# Data
"""

(** * United-Perception: the SFNet segmentation decoder, the weight
    initialisers and the [to_adela] sub-command.

    The development follows three source files:
    - [eod/tasks/seg/models/decoder/sfnet.py]  (module [Sfnet]),
    - [up/utils/model/initializer.py]          (module [Initializer]),
    - [up/commands/to_adela.py]                (module [ToAdelaCmd]).

    Tensors are modelled by the computation graph that produced them
    ([texp]) together with PyTorch's shape rules ([shape_of]); an operator
    that PyTorch rejects (channel mismatch, incompatible broadcast, ...)
    yields [None].  The index arithmetic of [flow_warp] is given an
    element-wise semantics over an abstract scalar type. *)

From Stdlib Require Import ZArith QArith.
From stdpp Require Import base option list strings gmap fin_maps.

Set Warnings "-register-all".
Open Scope string_scope.
Open Scope nat_scope.
Open Scope list_scope.

(** ** Module paths: the names PyTorch gives to sub-modules *)

Inductive seg :=
| Attr (name : string)
| Idx (i : nat).

Definition path := list seg.

Module Sfnet.

(** ** Layers *)

(** [nn.Conv2d(in_channels, out_channels, kernel_size, stride, padding,
    dilation, bias)]; [groups] is always 1 in this file. *)
Record Conv2d := mkConv2d {
  conv_path : path;
  in_channels : nat;
  out_channels : nat;
  kernel_size : nat;
  stride : nat;
  padding : nat;
  dilation : nat;
  conv_bias : bool
}.

(** The normalisation layer returned by [build_norm_layer(c, normalize)[1]]. *)
Record Norm := mkNorm {
  norm_path : path;
  num_features : nat
}.

Definition shape := list nat.

(** ** Tensors as computation graphs *)

Inductive texp :=
| TInput (name : string) (s : shape)
| TConv (c : Conv2d) (x : texp)
| TNorm (b : Norm) (x : texp)
| TReLU (x : texp)
| TDropout2d (x : texp)
| TAdaptiveAvgPool2d (oh ow : nat) (x : texp)
| TInterp (oh ow : nat) (x : texp)
| TCat (dim : nat) (xs : list texp)
| TAdd (x y : texp)
| TDiv (x y : texp)
| TGridSample (input grid : texp)
| TLinspace (steps : nat)
| TLiteral4 (vals : list nat)
| TViewCol (x : texp)
| TRepeat (reps : list nat) (x : texp)
| TUnsqueeze (dim : nat) (x : texp)
| TPermute (perm : list nat) (x : texp).

(** ** Shape rules *)

(** Output extent of a convolution along one axis:
    [floor((i + 2p - d(k-1) - 1) / s) + 1]. *)
Definition conv_out_size (i k s p d : nat) : option nat :=
  if (0 <? k) && (0 <? s) && (d * (k - 1) + 1 <=? i + 2 * p)
  then Some ((i + 2 * p - d * (k - 1) - 1) / s + 1)
  else None.

(** The convolution raises on a weight without output channels (fewer
    than [groups = 1]), and on an input whose channels are not
    [in_channels]. *)
Definition conv2d_shape (c : Conv2d) (s : shape) : option shape :=
  match s with
  | [n; ch; h; w] =>
      if (ch =? in_channels c) && (0 <? out_channels c) then
        h' ← conv_out_size h (kernel_size c) (stride c) (padding c) (dilation c);
        w' ← conv_out_size w (kernel_size c) (stride c) (padding c) (dilation c);
        Some [n; out_channels c; h'; w']
      else None
  | _ => None
  end.

(** Modelled from the spec: [build_norm_layer] is not part of the sources at
    hand; the spec speaks of "normalization layers", which keep the shape of
    a [(batch, channels, height, width)] tensor with the declared channels. *)
Definition norm_shape (b : Norm) (s : shape) : option shape :=
  match s with
  | [n; ch; h; w] => if ch =? num_features b then Some s else None
  | _ => None
  end.

Definition pool_shape (oh ow : nat) (s : shape) : option shape :=
  match s with
  | [n; ch; h; w] => if (0 <? h) && (0 <? w) then Some [n; ch; oh; ow] else None
  | _ => None
  end.

(** Bilinear [F.upsample] / [F.interpolate] to an explicit size. *)
Definition interp_shape (oh ow : nat) (s : shape) : option shape :=
  match s with
  | [n; ch; h; w] =>
      if (0 <? h) && (0 <? w) && (0 <? oh) && (0 <? ow)
      then Some [n; ch; oh; ow] else None
  | _ => None
  end.

(** [torch.cat(xs, dim)]: equal extents everywhere but along [dim] (the
    legacy rule that skips one-dimensional empty tensors is left out). *)
Definition same_except (dim : nat) (s1 s2 : shape) : bool :=
  (length s1 =? length s2) &&
  forallb (fun k => (k =? dim) || (s1 !!! k =? s2 !!! k)) (seq 0 (length s1)).

Definition cat_shape (dim : nat) (ss : list shape) : option shape :=
  match ss with
  | [] => None
  | s0 :: rest =>
      if (dim <? length s0) && forallb (same_except dim s0) rest
      then Some (<[dim := foldr (fun s acc => s !!! dim + acc) 0 ss]> s0)
      else None
  end.

(** Broadcasting of two extents, and of two shapes aligned on the right. *)
Definition bdim (a b : nat) : option nat :=
  if a =? b then Some a
  else if a =? 1 then Some b
  else if b =? 1 then Some a
  else None.

Fixpoint broadcast_rev (r1 r2 : shape) : option shape :=
  match r1, r2 with
  | [], _ => Some r2
  | _, [] => Some r1
  | a :: r1', b :: r2' =>
      d ← bdim a b; r ← broadcast_rev r1' r2'; Some (d :: r)
  end.

Definition broadcast (s1 s2 : shape) : option shape :=
  r ← broadcast_rev (rev s1) (rev s2); Some (rev r).

Definition grid_sample_shape (si sg : shape) : option shape :=
  match si, sg with
  | [n; ch; h; w], [n'; oh; ow; two] =>
      if (n =? n') && (two =? 2) && (0 <? h) && (0 <? w)
      then Some [n; ch; oh; ow] else None
  | _, _ => None
  end.

(** [x.repeat(r1, ..., rk)]: the shape is padded with leading ones. *)
Definition pad_shape (k : nat) (s : shape) : shape :=
  replicate (k - length s) 1 ++ s.

Definition repeat_shape (reps : list nat) (s : shape) : option shape :=
  if length s <=? length reps
  then Some (zip_with Nat.mul reps (pad_shape (length reps) s))
  else None.

Definition unsqueeze_shape (dim : nat) (s : shape) : option shape :=
  if dim <=? length s then Some (take dim s ++ 1 :: drop dim s) else None.

Definition is_perm (perm : list nat) : bool :=
  forallb (fun k => existsb (Nat.eqb k) perm) (seq 0 (length perm)).

Definition permute_shape (perm : list nat) (s : shape) : option shape :=
  if (length perm =? length s) && is_perm perm
  then Some (map (fun k => s !!! k) perm)
  else None.

Definition numel (s : shape) : nat := foldr Nat.mul 1 s.

Fixpoint shape_of (t : texp) : option shape :=
  match t with
  | TInput _ s => Some s
  | TConv c x => s ← shape_of x; conv2d_shape c s
  | TNorm b x => s ← shape_of x; norm_shape b s
  | TReLU x => shape_of x
  | TDropout2d x => shape_of x
  | TAdaptiveAvgPool2d oh ow x => s ← shape_of x; pool_shape oh ow s
  | TInterp oh ow x => s ← shape_of x; interp_shape oh ow s
  | TCat dim xs =>
      ss ← (fix shapes (l : list texp) : option (list shape) :=
              match l with
              | [] => Some []
              | x :: l' => s ← shape_of x; r ← shapes l'; Some (s :: r)
              end) xs;
      cat_shape dim ss
  | TAdd x y => s1 ← shape_of x; s2 ← shape_of y; broadcast s1 s2
  | TDiv x y => s1 ← shape_of x; s2 ← shape_of y; broadcast s1 s2
  | TGridSample input grid =>
      si ← shape_of input; sg ← shape_of grid; grid_sample_shape si sg
  | TLinspace steps => Some [steps]
  | TLiteral4 vals => Some [1; 1; 1; length vals]
  | TViewCol x => s ← shape_of x; Some [numel s; 1]
  | TRepeat reps x => s ← shape_of x; repeat_shape reps s
  | TUnsqueeze dim x => s ← shape_of x; unsqueeze_shape dim s
  | TPermute perm x => s ← shape_of x; permute_shape perm s
  end.

(** PyTorch is eager: an operator raises as soon as it is applied to
    operands it rejects.  [op t] is the tensor [t] if PyTorch builds it. *)
Definition op (t : texp) : option texp :=
  match shape_of t with
  | Some _ => Some t
  | None => None
  end.

(** [h, w = x.size()[2:]] : unpacking needs exactly two trailing extents. *)
Definition size_2 (t : texp) : option (nat * nat) :=
  s ← shape_of t;
  match drop 2 s with
  | [h; w] => Some (h, w)
  | _ => None
  end.

(** [n, c, h, w = x.size()] *)
Definition size_4 (t : texp) : option (nat * nat * nat * nat) :=
  s ← shape_of t;
  match s with
  | [n; c; h; w] => Some (n, c, h, w)
  | _ => None
  end.

(** [x.size(k)] *)
Definition size_at (t : texp) (k : nat) : option nat :=
  s ← shape_of t; s !! k.

(** ** AlignedModule *)

Module AlignedModule.

Record t := mk {
  down_h : Conv2d;
  down_l : Conv2d;
  flow_make : Conv2d
}.

(** [__init__(self, inplane, outplane, kernel_size=3)] *)
Definition init (p : path) (inplane outplane : nat) (kernel_size : nat) : t :=
  {| down_h := mkConv2d (p ++ [Attr "down_h"]) inplane outplane 1 1 0 1 false;
     down_l := mkConv2d (p ++ [Attr "down_l"]) inplane outplane 1 1 0 1 false;
     flow_make :=
       mkConv2d (p ++ [Attr "flow_make"]) (outplane * 2) 2 kernel_size 1 1 1 false |}.

Definition default_kernel_size : nat := 3.

(** The sampling grid of [flow_warp] (lines 36-44 of the source).  The
    conversions [type_as(input)] and [to(input.device)] change neither shape
    nor position of an element and are left out. *)
Definition flow_warp_grid (input flow : texp) (size : nat * nat) : option texp :=
  let '(out_h, out_w) := size in
  '(n, c, h, w) ← size_4 input;
  let norm := TLiteral4 [out_w; out_h] in
  w ← (v ← op (TViewCol (TLinspace out_h)); op (TRepeat [1; out_w] v));
  h ← op (TRepeat [out_h; 1] (TLinspace out_w));
  hu ← op (TUnsqueeze 2 h);
  wu ← op (TUnsqueeze 2 w);
  grid ← op (TCat 2 [hu; wu]);
  grid ← op (TRepeat [n; 1; 1; 1] grid);
  fp ← op (TPermute [0; 2; 3; 1] flow);
  q ← op (TDiv fp norm);
  op (TAdd grid q).

Definition flow_warp (input flow : texp) (size : nat * nat) : option texp :=
  grid ← flow_warp_grid input flow size;
  op (TGridSample input grid).

(** The flow field of [forward] (lines 23-30 of the source). *)
Definition forward_flow (m : t) (low_feature h_feature : texp)
  : option (texp * (nat * nat)) :=
  size ← size_2 low_feature;
  let '(h, w) := size in
  low_feature ← op (TConv (down_l m) low_feature);
  h_feature ← op (TConv (down_h m) h_feature);
  h_feature ← op (TInterp h w h_feature);
  c ← op (TCat 1 [h_feature; low_feature]);
  flow ← op (TConv (flow_make m) c);
  Some (flow, size).

Definition forward (m : t) (x : texp * texp) : option texp :=
  let '(low_feature, h_feature) := x in
  let h_feature_orign := h_feature in
  '(flow, size) ← forward_flow m low_feature h_feature;
  flow_warp h_feature_orign flow size.

(** The graphs these functions build on well-shaped operands: the base
    grid ([x] coordinate first), the sampling grid, and the flow field. *)
Definition base_grid (n out_h out_w : nat) : texp :=
  TRepeat [n; 1; 1; 1]
    (TCat 2 [TUnsqueeze 2 (TRepeat [out_h; 1] (TLinspace out_w));
             TUnsqueeze 2 (TRepeat [1; out_w] (TViewCol (TLinspace out_h)))]).

Definition sampling_grid (n out_h out_w : nat) (flow : texp) : texp :=
  TAdd (base_grid n out_h out_w)
       (TDiv (TPermute [0; 2; 3; 1] flow) (TLiteral4 [out_w; out_h])).

Definition flow_field (m : t) (low_feature h_feature : texp) (h w : nat) : texp :=
  TConv (flow_make m)
        (TCat 1 [TInterp h w (TConv (down_h m) h_feature);
                 TConv (down_l m) low_feature]).

(** The operand that a grid-sample node resamples. *)
Definition warped_operand (t : texp) : option texp :=
  match t with
  | TGridSample input _ => Some input
  | _ => None
  end.

(** "The warp is applied to the upsampled coarse feature": the operand of
    the grid sample is an interpolation to the size of [low_feature]. *)
Definition warps_upsampled_coarse (m : t) (low_feature h_feature : texp) : Prop :=
  exists out h w x,
    forward m (low_feature, h_feature) = Some out
    /\ size_2 low_feature = Some (h, w)
    /\ warped_operand out = Some (TInterp h w x).

End AlignedModule.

"""

# Problem requirements
Examine the entries and say how many of their lines hold the word "PyTorch". No other words should accompany the number.

# Result
5